According to reports from The Times, the north London side are at the front of the queue for the teenager, whose situation at the King Power Stadium has shifted rapidly since Leicester’s relegation to League One. A fall from the Premier League to the third tier in such a short span has consequences; losing a jewel like Monga may be one of the most painful.
A record-breaking rise
Monga’s name first cut through the noise when he stepped onto a Premier League pitch at just 15 years and 271 days old against Newcastle United. That appearance made him the third-youngest player in the competition’s history. The only two to do it earlier? Arsenal’s own Max Dowman and Ethan Nwaneri. The Emirates hierarchy will not have missed that symmetry.
Ruud van Nistelrooy, then in charge at Leicester, did not hold back in his assessment after that April 2025 cameo. He highlighted the winger’s speed, quality and temperament, praising him as a “fantastic talent” who fully merited his minutes and hinting that many more would follow. Leicester’s collapse since then has not altered that view of his potential, only the context around it.
A profile made for Arteta
Mikel Arteta has long admired the England Under-19 international. Monga ticks all the boxes Arsenal now look for in a young attacker: both-footed, able to play on either flank or slide inside as a creator, and already hardened by senior football in a struggling side.
He featured 27 times for Leicester in the Championship last season, starting eight matches in a campaign that ended with the club finishing 23rd and marooned on 46 points. Those numbers tell the story of a team in trouble, but for a 16-year-old, they also speak of trust and resilience. He has already learned how it feels to fight through a relegation battle, not just dominate age-group football.
Reports from The Standard suggest Leicester value him between £10 million and £15m. For a teenager with fewer than 30 senior league appearances, that figure underlines how highly he is rated inside the game. For Arsenal, it represents a calculated investment in a player who fits a very clear strategy.
Deadline before his 17th birthday
The clock is ticking. Monga is due to sign his first professional contract with Leicester on July 10, his 17th birthday. That deal would secure the Foxes formal protection and guarantee them compensation, but it also risks dragging any transfer into the grey area of an independent tribunal if no fee is agreed beforehand.

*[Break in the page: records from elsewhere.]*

(* ===== verification/Encode.v ===== *)
(** * The RESP encoder

    Models crates/gamestore-protocol/src/encode.rs.  Like the source, every
    function appends to the output buffer it is given. *)

From S2P Require Import Prelude F64 Text F64Text Frame.

Definition put_u8 (out : bytes) (b : byte) : bytes := out ++ [b].
Definition put_slice (out s : bytes) : bytes := out ++ s.
Definition put_crlf (out : bytes) : bytes := put_slice out CRLF.

(** [format_i64]: the twenty-byte buffer always suffices ([int_display_fits]). *)
Definition format_i64 (n : Z) : bytes := int_display n.
Definition put_int (out : bytes) (n : Z) : bytes := put_slice out (format_i64 n).

Definition put_double (out : bytes) (d : f64) : bytes :=
  if f64_is_nan d then put_slice out (B "nan")
  else if f64_is_infinite d then put_slice out (if f64_gtb d 0 then B "inf" else B "-inf")
  else put_slice out (f64_display d).

(** [x.len() as i64]. *)
Definition len_i64 {A} (l : list A) : Z := wrap_i64 (Z.of_nat (length l)).

Fixpoint encode (frame : Frame) (version : RespVersion) (out : bytes) : bytes :=
  let aggregate (marker : byte) (items : list Frame) :=
    fold_left (fun out item => encode item version out) items
      (put_crlf (put_int (put_u8 out marker) (len_i64 items))) in
  match frame with
  | Simple s => put_crlf (put_slice (put_u8 out "+"%byte) s)
  | Error s => put_crlf (put_slice (put_u8 out "-"%byte) s)
  | Integer n => put_crlf (put_int (put_u8 out ":"%byte) n)
  | Bulk b =>
      let out := put_crlf (put_int (put_u8 out "$"%byte) (len_i64 b)) in
      put_crlf (put_slice out b)
  | Null =>
      match version with
      | V2 => put_slice out (B "$-1" ++ CRLF)
      | V3 => put_slice out (B "_" ++ CRLF)
      end
  | Array items => aggregate "*"%byte items
  | Boolean v => put_slice out (if v then B "#t" ++ CRLF else B "#f" ++ CRLF)
  | Double d => put_crlf (put_double (put_u8 out ","%byte) d)
  | BigNumber s => put_crlf (put_slice (put_u8 out "("%byte) s)
  | BulkError s =>
      let out := put_crlf (put_int (put_u8 out "!"%byte) (len_i64 s)) in
      put_crlf (put_slice out s)
  | Verbatim (f0, f1, f2) data =>
      let out := put_crlf (put_int (put_u8 out "="%byte) (wrap_i64 (3 + 1 + Z.of_nat (length data)))) in
      put_crlf (put_slice (put_u8 (put_slice out [f0; f1; f2]) ":"%byte) data)
  | Map pairs =>
      fold_left (fun out kv => encode kv.2 version (encode kv.1 version out)) pairs
        (put_crlf (put_int (put_u8 out "%"%byte) (len_i64 pairs)))
  | Set_ items => aggregate "~"%byte items
  | Push items => aggregate ">"%byte items
  end.

Definition encode_to_vec (frame : Frame) (version : RespVersion) : bytes := encode frame version [].

(** ** Appending *)

Lemma fold_append {A} (step : bytes -> A -> bytes) (l : list A) (out : bytes) :
  Forall (fun x => forall out, step out x = out ++ step [] x) l ->
  fold_left step l out = out ++ concat (step [] <$> l).
Proof.
  intros Hl. revert out. induction Hl as [|x l Hx Hl IH]; intros out; cbn [fold_left fmap list_fmap concat].
  - by rewrite app_nil_r.
  - by rewrite Hx, IH, <- app_assoc.
Qed.

Lemma encode_app frame version out : encode frame version out = out ++ encode_to_vec frame version.
Proof.
  unfold encode_to_vec. revert out.
  induction frame using Frame_ind; intros out; cbn [encode]; cbv zeta;
    unfold put_crlf, put_int, put_double, put_slice, put_u8;
    try (repeat case_match; rewrite <- ?app_assoc; done).
  - rewrite !fold_append by done. by rewrite <- !app_assoc.
  - assert (Hp : Forall (fun kv => forall out, encode kv.2 version (encode kv.1 version out) =
      out ++ encode kv.2 version (encode kv.1 version [])) pairs).
    { eapply List.Forall_impl; [|exact H]. intros [k v] [Hk Hv] o. cbn [fst snd] in *.
      rewrite Hv, Hk, (Hv (encode k version [])). by rewrite <- app_assoc. }
    rewrite !(fold_append (fun out kv => encode kv.2 version (encode kv.1 version out))) by done.
    by rewrite <- !app_assoc.
  - rewrite !fold_append by done. by rewrite <- !app_assoc.
  - rewrite !fold_append by done. by rewrite <- !app_assoc.
Qed.

(** The frames of a reply stream, one after the other. *)
Definition encode_all (version : RespVersion) (l : list Frame) : bytes :=
  concat ((fun f => encode_to_vec f version) <$> l).

Lemma encode_items version (items : list Frame) out :
  fold_left (fun out item => encode item version out) items out = out ++ encode_all version items.
Proof. apply fold_append. apply list.Forall_forall. intros. apply encode_app. Qed.

Lemma encode_pairs version (pairs : list (Frame * Frame)) out :
  fold_left (fun out kv => encode kv.2 version (encode kv.1 version out)) pairs out =
  out ++ concat ((fun kv => encode_to_vec kv.1 version ++ encode_to_vec kv.2 version) <$> pairs).
Proof.
  rewrite fold_append.
  - f_equal. f_equal. apply list_fmap_ext. intros i [k v] _. cbn. by rewrite encode_app.
  - apply list.Forall_forall. intros [k v] _ o. cbn [fst snd].
    by rewrite !encode_app, <- !app_assoc, app_nil_l.
Qed.

(** Every [i64] fits in the encoder's twenty-byte buffer. *)
Lemma int_display_fits n : in_i64 n -> (length (format_i64 n) <= 20)%nat.
Proof.
  intros Hn. unfold in_i64 in Hn.
  assert (H : forall m, 0 <= m <= 2 ^ 63 -> (length (dec_digits m) <= 19)%nat).
  { intros m Hm. destruct (dec_digits_spec m) as (Hd & Hv & Hne & Hf); [lia|].
    destruct (Z.eq_dec m 0) as [->|]; [change (length (dec_digits 0)) with 1%nat; lia|].
    destruct Hf as (b & l & E & Hb); [lia|].
    rewrite E in Hd, Hv |- *. rewrite digits_value_cons in Hv. cbn [length].
    assert (is_digits l) as Hl%digits_value_range by by inversion Hd.
    assert (10 ^ Z.of_nat (length l) <= m) by nia.
    destruct (le_lt_dec (length l) 18); [lia|].
    pose proof (Z.pow_le_mono_r 10 19 (Z.of_nat (length l))). lia. }
  unfold format_i64, int_display. destruct (Z.ltb_spec n 0); cbn [length].
  - specialize (H (- n)). lia.
  - specialize (H n). lia.
Qed.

Arsenal would rather avoid that scenario. A clean deal, done quickly, suits all parties: Leicester bank a substantial sum as they rebuild in League One, while Arsenal secure a player they believe can be moulded in their image without months of legal wrangling.
Behind the scenes, the timing is significant. Arsenal’s forward line is already in a state of flux, and the pathway for young attackers is being redrawn.
Nwaneri’s shadow and a new wave
Ethan Nwaneri once carried the same kind of buzz now gathering around Monga. He, too, broke records and headlined youth reports. But after a recent loan spell with Marseille, his long-term future at the Emirates is no longer guaranteed.
That uncertainty sharpens the focus on what comes next. Arsenal are not just collecting prospects; they are refreshing the next generation of their attack. Dowman, Nwaneri, and now potentially Monga — the pattern is clear. The club wants the best English teenagers in-house early, trained under Arteta, and ready to step into a high-press, high-technical system.
Leicester’s relegation has opened a door that might otherwise have stayed firmly shut. The question now is whether Arsenal can walk through it before July 10, and whether Monga will be the next teenager to swap a survival fight for a Champions League chase.